(Beginning of Data records)

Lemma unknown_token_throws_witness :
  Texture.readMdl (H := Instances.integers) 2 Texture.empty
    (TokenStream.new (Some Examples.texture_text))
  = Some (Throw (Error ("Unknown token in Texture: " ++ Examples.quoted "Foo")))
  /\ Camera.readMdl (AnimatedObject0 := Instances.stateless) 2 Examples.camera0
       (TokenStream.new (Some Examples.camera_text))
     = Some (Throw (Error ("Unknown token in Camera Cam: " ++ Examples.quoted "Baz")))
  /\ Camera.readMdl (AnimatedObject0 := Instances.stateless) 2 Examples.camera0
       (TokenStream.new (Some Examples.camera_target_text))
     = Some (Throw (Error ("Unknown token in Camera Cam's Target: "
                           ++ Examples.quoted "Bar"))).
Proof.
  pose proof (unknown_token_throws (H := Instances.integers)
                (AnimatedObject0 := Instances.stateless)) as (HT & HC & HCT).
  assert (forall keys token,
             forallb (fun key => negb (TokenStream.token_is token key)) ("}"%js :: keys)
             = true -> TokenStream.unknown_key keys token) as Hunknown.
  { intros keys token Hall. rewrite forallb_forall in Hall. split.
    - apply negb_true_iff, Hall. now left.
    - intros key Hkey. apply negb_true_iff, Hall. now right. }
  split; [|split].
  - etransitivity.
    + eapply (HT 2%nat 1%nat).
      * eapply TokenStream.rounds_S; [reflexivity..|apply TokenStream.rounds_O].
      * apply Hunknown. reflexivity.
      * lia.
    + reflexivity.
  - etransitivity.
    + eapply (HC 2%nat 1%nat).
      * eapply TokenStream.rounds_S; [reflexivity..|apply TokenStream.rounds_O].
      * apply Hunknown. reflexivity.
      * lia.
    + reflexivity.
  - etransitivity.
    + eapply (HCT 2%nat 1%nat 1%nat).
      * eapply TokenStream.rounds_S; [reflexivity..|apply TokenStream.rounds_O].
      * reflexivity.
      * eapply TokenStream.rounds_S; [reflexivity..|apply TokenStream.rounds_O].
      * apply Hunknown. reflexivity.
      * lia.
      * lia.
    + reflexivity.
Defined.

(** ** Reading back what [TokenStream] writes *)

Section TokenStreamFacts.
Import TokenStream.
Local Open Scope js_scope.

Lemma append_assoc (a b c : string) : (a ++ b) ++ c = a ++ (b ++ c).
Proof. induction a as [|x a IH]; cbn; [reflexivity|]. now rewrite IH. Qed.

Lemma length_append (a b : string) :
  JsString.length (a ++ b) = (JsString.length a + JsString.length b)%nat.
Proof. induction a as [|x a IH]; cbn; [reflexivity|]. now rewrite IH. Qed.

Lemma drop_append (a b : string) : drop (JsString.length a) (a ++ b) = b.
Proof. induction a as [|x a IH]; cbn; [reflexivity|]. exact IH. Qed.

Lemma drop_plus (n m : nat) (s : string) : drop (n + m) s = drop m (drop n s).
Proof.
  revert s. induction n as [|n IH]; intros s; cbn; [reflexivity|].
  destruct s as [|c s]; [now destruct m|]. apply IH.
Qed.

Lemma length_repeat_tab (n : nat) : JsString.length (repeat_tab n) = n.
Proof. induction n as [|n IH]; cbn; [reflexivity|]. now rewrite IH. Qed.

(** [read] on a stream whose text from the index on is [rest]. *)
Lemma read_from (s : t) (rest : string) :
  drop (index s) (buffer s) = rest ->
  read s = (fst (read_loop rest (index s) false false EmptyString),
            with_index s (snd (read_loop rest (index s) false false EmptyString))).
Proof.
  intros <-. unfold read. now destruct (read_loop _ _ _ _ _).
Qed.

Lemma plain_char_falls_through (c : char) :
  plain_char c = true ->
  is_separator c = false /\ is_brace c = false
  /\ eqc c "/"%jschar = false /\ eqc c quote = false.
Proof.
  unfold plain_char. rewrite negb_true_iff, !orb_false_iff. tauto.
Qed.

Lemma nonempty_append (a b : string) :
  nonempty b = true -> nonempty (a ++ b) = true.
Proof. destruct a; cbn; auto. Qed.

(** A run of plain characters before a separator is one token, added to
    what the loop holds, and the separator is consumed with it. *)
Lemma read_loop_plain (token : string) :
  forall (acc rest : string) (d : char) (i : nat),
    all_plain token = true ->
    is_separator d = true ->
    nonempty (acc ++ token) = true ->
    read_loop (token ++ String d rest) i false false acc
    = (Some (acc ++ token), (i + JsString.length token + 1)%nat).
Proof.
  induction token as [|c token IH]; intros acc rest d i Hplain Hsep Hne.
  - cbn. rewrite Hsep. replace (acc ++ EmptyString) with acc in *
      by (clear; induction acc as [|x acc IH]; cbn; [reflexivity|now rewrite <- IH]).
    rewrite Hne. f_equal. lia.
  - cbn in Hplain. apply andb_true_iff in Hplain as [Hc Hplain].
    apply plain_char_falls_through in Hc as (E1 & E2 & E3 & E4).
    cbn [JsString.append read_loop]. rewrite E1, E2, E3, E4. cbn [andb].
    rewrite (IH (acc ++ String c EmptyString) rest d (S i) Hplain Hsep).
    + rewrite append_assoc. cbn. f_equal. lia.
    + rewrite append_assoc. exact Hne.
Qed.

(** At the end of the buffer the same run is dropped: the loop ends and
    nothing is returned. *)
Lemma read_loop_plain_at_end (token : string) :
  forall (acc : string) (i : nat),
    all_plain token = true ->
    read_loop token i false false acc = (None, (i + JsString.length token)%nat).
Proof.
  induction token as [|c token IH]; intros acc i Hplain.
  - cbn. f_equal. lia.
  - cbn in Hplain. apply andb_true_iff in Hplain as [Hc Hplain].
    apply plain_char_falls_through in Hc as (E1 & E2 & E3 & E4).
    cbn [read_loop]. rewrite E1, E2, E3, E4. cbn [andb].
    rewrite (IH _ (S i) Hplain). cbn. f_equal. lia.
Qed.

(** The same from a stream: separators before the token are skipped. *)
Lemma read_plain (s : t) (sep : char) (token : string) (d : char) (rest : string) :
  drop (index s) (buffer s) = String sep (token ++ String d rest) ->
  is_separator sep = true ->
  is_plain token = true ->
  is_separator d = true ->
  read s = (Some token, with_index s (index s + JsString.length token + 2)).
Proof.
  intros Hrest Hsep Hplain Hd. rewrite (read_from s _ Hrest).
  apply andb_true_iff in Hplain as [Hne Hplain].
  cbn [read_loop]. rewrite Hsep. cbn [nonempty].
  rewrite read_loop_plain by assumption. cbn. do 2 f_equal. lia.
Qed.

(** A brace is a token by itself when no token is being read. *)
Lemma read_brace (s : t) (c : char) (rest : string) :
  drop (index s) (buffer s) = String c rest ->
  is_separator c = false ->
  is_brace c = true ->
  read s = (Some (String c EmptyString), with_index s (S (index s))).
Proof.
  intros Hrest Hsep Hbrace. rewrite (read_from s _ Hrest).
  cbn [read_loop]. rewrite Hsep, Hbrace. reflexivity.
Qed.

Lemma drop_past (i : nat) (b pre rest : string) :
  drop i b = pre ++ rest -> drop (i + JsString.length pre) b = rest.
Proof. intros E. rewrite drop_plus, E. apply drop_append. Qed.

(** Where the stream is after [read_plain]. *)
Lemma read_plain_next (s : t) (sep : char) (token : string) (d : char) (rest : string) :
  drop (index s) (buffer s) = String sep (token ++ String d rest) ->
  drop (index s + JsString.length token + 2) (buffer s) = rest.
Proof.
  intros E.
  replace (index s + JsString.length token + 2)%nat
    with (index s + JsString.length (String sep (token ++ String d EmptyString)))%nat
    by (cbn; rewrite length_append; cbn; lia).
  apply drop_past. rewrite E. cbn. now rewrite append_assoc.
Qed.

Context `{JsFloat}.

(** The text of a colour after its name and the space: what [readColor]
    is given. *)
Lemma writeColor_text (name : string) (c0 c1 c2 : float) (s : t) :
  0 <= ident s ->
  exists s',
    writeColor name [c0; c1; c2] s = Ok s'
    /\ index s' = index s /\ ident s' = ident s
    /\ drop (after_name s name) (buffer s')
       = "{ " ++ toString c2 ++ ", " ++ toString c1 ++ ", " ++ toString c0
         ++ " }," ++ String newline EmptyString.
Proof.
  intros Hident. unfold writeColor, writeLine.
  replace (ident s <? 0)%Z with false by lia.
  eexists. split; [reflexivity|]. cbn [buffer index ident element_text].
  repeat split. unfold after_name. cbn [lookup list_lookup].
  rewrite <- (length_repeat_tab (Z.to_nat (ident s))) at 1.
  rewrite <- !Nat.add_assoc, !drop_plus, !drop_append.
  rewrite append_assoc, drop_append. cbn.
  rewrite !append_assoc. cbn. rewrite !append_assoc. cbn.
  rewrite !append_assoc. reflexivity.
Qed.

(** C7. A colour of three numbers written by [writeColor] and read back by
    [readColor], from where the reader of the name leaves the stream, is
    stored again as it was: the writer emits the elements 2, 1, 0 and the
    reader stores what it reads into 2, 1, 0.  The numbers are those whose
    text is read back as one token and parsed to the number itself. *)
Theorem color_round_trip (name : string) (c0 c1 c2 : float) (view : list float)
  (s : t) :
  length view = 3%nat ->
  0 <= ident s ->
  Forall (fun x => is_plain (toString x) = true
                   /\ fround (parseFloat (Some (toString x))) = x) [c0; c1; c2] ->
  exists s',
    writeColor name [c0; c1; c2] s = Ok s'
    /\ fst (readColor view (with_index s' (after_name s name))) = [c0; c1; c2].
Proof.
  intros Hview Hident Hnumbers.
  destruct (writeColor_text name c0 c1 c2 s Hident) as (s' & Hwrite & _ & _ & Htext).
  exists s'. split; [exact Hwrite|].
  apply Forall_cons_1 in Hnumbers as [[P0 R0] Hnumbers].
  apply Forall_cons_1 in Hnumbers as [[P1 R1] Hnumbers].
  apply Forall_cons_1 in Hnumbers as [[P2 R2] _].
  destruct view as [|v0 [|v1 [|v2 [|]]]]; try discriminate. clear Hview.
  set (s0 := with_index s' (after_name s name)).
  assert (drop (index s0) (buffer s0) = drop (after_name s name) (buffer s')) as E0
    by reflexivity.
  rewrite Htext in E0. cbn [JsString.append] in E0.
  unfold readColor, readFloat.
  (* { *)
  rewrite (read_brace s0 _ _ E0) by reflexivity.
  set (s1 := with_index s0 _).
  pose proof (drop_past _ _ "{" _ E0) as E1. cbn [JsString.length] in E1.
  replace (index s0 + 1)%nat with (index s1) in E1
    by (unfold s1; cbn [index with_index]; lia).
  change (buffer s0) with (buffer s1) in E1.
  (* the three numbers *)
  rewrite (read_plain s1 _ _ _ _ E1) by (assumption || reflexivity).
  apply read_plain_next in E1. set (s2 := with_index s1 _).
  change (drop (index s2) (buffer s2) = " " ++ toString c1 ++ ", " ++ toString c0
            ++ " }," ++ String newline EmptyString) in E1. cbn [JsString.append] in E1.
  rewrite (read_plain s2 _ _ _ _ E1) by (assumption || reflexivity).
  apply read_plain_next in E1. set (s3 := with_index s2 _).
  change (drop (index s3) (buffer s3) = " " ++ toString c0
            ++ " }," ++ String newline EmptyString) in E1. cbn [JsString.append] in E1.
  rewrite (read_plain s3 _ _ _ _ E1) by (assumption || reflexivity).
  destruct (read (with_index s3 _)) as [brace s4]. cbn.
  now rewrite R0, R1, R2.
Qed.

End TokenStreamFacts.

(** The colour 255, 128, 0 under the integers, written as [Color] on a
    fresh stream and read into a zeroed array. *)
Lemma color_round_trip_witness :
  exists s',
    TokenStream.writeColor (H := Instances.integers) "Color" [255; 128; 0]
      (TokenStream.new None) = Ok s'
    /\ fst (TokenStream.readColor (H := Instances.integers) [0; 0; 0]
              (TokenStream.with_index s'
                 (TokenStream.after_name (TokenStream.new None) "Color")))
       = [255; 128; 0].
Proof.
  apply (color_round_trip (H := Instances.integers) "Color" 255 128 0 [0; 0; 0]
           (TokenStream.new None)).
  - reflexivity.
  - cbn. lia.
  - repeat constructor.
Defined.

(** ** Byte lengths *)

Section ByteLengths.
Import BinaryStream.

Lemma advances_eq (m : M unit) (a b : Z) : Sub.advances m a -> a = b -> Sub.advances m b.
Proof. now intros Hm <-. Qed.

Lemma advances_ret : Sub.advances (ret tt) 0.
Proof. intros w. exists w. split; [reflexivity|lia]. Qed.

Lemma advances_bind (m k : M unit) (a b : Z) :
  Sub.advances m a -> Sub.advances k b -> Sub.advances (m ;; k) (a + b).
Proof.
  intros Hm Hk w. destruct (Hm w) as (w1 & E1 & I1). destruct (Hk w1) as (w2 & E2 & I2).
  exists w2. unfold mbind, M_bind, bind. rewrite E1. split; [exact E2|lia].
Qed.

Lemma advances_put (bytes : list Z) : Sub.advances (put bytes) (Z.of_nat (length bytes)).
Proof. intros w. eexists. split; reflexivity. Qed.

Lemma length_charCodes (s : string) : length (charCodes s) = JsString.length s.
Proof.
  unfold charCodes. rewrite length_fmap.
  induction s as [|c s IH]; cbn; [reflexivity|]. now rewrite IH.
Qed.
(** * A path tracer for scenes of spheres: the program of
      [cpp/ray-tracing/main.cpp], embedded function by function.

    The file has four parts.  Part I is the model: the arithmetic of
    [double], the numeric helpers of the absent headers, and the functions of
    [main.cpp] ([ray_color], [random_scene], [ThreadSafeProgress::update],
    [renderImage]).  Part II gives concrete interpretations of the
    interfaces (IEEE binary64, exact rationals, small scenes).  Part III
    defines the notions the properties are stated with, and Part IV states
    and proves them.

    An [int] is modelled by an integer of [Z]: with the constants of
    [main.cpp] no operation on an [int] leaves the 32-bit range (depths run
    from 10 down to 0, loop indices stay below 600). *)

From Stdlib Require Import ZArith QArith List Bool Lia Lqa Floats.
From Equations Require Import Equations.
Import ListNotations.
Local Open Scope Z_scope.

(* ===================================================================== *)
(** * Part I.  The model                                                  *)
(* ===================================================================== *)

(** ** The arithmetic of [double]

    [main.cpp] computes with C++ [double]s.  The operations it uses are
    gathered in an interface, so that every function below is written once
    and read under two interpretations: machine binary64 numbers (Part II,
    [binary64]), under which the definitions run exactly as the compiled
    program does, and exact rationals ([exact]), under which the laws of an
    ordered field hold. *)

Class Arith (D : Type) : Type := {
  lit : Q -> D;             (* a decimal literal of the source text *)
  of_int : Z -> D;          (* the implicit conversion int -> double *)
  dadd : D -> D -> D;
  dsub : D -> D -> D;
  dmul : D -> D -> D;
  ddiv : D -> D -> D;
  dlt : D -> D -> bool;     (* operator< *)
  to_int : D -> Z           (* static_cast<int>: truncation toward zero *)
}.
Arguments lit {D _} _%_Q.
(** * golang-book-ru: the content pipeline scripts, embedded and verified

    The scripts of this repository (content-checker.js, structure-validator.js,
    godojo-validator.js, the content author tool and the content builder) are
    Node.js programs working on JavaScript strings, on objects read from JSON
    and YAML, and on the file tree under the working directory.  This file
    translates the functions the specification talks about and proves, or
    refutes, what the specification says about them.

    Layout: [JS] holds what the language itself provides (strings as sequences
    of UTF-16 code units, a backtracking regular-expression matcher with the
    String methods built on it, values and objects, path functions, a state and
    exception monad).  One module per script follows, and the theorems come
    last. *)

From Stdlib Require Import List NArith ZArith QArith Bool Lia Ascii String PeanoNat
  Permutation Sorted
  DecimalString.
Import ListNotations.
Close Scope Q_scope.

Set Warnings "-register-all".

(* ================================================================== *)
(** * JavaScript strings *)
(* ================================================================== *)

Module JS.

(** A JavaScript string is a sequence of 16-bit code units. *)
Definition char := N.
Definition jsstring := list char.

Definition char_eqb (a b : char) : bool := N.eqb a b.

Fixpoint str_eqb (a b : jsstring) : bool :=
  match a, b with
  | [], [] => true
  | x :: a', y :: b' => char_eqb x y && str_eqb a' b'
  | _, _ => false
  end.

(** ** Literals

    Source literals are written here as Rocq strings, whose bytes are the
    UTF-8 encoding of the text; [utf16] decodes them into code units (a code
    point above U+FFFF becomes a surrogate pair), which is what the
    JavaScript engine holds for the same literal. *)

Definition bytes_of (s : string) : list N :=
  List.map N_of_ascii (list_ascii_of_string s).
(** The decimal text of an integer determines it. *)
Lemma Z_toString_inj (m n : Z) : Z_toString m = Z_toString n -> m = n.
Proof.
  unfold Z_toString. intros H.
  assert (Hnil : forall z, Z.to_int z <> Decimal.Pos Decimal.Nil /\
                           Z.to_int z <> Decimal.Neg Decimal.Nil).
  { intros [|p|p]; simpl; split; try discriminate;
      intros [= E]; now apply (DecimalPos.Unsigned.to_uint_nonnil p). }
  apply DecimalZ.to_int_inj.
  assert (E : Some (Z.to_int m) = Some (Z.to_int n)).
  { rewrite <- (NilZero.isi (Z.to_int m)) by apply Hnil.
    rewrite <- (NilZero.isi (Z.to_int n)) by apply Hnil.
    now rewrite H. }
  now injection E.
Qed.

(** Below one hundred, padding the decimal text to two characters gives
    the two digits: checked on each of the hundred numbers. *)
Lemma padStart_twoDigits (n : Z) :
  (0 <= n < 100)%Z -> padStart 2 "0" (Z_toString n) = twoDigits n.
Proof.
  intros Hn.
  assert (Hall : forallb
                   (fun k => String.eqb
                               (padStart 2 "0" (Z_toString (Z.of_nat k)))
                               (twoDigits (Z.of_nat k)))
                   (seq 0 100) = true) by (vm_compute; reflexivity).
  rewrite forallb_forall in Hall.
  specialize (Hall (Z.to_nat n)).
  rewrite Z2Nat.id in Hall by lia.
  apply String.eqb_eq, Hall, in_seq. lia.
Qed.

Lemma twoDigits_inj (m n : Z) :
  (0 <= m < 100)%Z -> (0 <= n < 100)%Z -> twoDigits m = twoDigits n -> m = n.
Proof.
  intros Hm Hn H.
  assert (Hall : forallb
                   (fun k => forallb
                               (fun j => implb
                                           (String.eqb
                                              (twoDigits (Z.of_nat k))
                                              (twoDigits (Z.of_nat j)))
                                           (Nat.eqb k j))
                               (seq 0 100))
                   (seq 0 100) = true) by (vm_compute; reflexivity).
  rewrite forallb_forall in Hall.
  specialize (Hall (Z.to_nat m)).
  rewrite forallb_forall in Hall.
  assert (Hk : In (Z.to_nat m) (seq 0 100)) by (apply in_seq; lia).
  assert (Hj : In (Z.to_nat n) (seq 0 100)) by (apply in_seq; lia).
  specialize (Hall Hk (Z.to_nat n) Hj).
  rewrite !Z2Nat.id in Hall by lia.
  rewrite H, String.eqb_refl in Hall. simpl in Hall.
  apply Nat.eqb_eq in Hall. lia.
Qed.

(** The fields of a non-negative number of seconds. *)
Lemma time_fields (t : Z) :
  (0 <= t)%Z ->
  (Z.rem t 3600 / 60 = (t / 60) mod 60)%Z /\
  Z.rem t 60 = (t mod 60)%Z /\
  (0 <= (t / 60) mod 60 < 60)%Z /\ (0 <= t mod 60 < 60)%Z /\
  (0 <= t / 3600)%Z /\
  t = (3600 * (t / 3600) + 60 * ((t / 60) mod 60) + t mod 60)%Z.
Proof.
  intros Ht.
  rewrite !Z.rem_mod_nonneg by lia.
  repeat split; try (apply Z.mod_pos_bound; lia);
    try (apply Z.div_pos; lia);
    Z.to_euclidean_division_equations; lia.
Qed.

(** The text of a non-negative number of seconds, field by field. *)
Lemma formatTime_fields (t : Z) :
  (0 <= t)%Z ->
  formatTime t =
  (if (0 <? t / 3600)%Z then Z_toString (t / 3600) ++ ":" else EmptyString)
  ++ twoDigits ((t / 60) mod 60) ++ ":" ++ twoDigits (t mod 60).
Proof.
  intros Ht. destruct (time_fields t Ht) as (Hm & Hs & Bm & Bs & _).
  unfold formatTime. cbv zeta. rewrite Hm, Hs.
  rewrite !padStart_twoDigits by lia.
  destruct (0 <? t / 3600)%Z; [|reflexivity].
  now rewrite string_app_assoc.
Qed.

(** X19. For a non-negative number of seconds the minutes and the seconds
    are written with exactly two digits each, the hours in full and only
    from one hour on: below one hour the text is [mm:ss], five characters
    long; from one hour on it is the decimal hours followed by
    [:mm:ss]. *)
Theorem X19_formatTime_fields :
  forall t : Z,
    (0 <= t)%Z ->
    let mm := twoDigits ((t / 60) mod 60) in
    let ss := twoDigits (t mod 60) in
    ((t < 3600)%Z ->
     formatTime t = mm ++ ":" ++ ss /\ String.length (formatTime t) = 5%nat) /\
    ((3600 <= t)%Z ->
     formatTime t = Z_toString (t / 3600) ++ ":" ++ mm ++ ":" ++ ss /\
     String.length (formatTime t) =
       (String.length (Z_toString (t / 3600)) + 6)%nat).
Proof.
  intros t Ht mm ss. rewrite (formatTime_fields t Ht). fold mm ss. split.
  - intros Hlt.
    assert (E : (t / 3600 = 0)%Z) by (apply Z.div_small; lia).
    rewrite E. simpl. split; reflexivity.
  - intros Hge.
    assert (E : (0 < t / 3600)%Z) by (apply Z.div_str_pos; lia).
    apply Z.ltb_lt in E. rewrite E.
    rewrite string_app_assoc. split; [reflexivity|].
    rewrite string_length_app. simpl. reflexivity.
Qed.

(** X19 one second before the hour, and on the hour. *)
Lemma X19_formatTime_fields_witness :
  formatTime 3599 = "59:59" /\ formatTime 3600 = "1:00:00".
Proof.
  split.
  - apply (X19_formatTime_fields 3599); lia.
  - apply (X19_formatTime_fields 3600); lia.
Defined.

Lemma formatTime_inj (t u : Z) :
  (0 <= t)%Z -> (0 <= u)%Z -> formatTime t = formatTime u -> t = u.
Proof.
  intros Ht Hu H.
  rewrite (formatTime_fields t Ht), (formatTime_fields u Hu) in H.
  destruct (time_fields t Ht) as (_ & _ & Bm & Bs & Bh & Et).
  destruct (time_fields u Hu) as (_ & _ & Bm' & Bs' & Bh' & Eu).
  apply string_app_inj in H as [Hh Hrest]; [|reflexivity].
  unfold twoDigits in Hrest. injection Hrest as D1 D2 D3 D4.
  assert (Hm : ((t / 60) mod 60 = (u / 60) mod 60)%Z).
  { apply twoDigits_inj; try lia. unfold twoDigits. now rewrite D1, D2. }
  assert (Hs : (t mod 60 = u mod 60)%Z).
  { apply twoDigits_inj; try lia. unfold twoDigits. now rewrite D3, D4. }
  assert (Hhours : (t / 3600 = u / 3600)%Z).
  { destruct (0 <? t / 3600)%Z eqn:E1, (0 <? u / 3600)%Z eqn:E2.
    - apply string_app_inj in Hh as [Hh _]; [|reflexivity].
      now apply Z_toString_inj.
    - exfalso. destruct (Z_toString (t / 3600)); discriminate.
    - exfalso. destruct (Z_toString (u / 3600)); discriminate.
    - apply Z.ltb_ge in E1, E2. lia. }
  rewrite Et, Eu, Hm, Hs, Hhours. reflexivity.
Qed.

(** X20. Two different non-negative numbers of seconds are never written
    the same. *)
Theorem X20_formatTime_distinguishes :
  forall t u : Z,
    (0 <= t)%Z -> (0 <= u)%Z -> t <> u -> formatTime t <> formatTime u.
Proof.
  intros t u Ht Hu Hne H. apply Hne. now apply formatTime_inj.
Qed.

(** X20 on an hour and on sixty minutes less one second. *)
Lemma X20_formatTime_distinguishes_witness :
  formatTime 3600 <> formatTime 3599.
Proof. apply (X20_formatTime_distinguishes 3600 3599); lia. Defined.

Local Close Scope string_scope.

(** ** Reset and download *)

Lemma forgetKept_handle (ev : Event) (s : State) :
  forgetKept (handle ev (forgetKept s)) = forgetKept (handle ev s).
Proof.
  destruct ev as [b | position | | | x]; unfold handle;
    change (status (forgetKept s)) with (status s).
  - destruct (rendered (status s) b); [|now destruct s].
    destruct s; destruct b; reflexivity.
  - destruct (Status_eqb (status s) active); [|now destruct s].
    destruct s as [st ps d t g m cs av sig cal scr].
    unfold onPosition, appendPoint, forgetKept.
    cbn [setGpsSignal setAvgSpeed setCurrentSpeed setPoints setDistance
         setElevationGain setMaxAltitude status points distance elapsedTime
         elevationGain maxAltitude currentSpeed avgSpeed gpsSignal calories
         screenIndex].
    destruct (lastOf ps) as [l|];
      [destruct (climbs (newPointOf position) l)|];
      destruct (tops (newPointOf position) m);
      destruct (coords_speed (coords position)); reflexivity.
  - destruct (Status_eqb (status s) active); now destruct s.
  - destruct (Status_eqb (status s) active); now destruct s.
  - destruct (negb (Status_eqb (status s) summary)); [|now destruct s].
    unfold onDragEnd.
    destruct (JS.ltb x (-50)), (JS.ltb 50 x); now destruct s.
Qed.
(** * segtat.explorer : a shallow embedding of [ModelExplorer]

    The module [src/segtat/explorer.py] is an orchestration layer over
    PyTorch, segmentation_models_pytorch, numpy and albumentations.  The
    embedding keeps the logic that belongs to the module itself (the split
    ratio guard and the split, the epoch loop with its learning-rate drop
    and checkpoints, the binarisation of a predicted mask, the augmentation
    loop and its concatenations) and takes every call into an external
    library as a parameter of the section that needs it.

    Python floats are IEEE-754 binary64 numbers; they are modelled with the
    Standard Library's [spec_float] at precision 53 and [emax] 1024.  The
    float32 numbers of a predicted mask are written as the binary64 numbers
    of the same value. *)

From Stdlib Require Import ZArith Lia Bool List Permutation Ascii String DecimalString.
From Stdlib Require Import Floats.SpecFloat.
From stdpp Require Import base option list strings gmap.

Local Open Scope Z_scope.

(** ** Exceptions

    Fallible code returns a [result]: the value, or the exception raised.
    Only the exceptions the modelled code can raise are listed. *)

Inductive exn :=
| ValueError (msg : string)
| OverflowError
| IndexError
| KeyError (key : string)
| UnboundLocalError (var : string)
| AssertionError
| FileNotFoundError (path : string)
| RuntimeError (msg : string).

(End of Data records)

Beginning with the very first line of the material, please return exactly each line down to and including the one with "Lemma append_assoc (a".

Lemma unknown_token_throws_witness :
  Texture.readMdl (H := Instances.integers) 2 Texture.empty
    (TokenStream.new (Some Examples.texture_text))
  = Some (Throw (Error ("Unknown token in Texture: " ++ Examples.quoted "Foo")))
  /\ Camera.readMdl (AnimatedObject0 := Instances.stateless) 2 Examples.camera0
       (TokenStream.new (Some Examples.camera_text))
     = Some (Throw (Error ("Unknown token in Camera Cam: " ++ Examples.quoted "Baz")))
  /\ Camera.readMdl (AnimatedObject0 := Instances.stateless) 2 Examples.camera0
       (TokenStream.new (Some Examples.camera_target_text))
     = Some (Throw (Error ("Unknown token in Camera Cam's Target: "
                           ++ Examples.quoted "Bar"))).
Proof.
  pose proof (unknown_token_throws (H := Instances.integers)
                (AnimatedObject0 := Instances.stateless)) as (HT & HC & HCT).
  assert (forall keys token,
             forallb (fun key => negb (TokenStream.token_is token key)) ("}"%js :: keys)
             = true -> TokenStream.unknown_key keys token) as Hunknown.
  { intros keys token Hall. rewrite forallb_forall in Hall. split.
    - apply negb_true_iff, Hall. now left.
    - intros key Hkey. apply negb_true_iff, Hall. now right. }
  split; [|split].
  - etransitivity.
    + eapply (HT 2%nat 1%nat).
      * eapply TokenStream.rounds_S; [reflexivity..|apply TokenStream.rounds_O].
      * apply Hunknown. reflexivity.
      * lia.
    + reflexivity.
  - etransitivity.
    + eapply (HC 2%nat 1%nat).
      * eapply TokenStream.rounds_S; [reflexivity..|apply TokenStream.rounds_O].
      * apply Hunknown. reflexivity.
      * lia.
    + reflexivity.
  - etransitivity.
    + eapply (HCT 2%nat 1%nat 1%nat).
      * eapply TokenStream.rounds_S; [reflexivity..|apply TokenStream.rounds_O].
      * reflexivity.
      * eapply TokenStream.rounds_S; [reflexivity..|apply TokenStream.rounds_O].
      * apply Hunknown. reflexivity.
      * lia.
      * lia.
    + reflexivity.
Defined.

(** ** Reading back what [TokenStream] writes *)

Section TokenStreamFacts.
Import TokenStream.
Local Open Scope js_scope.

Lemma append_assoc (a b c : string) : (a ++ b) ++ c = a ++ (b ++ c).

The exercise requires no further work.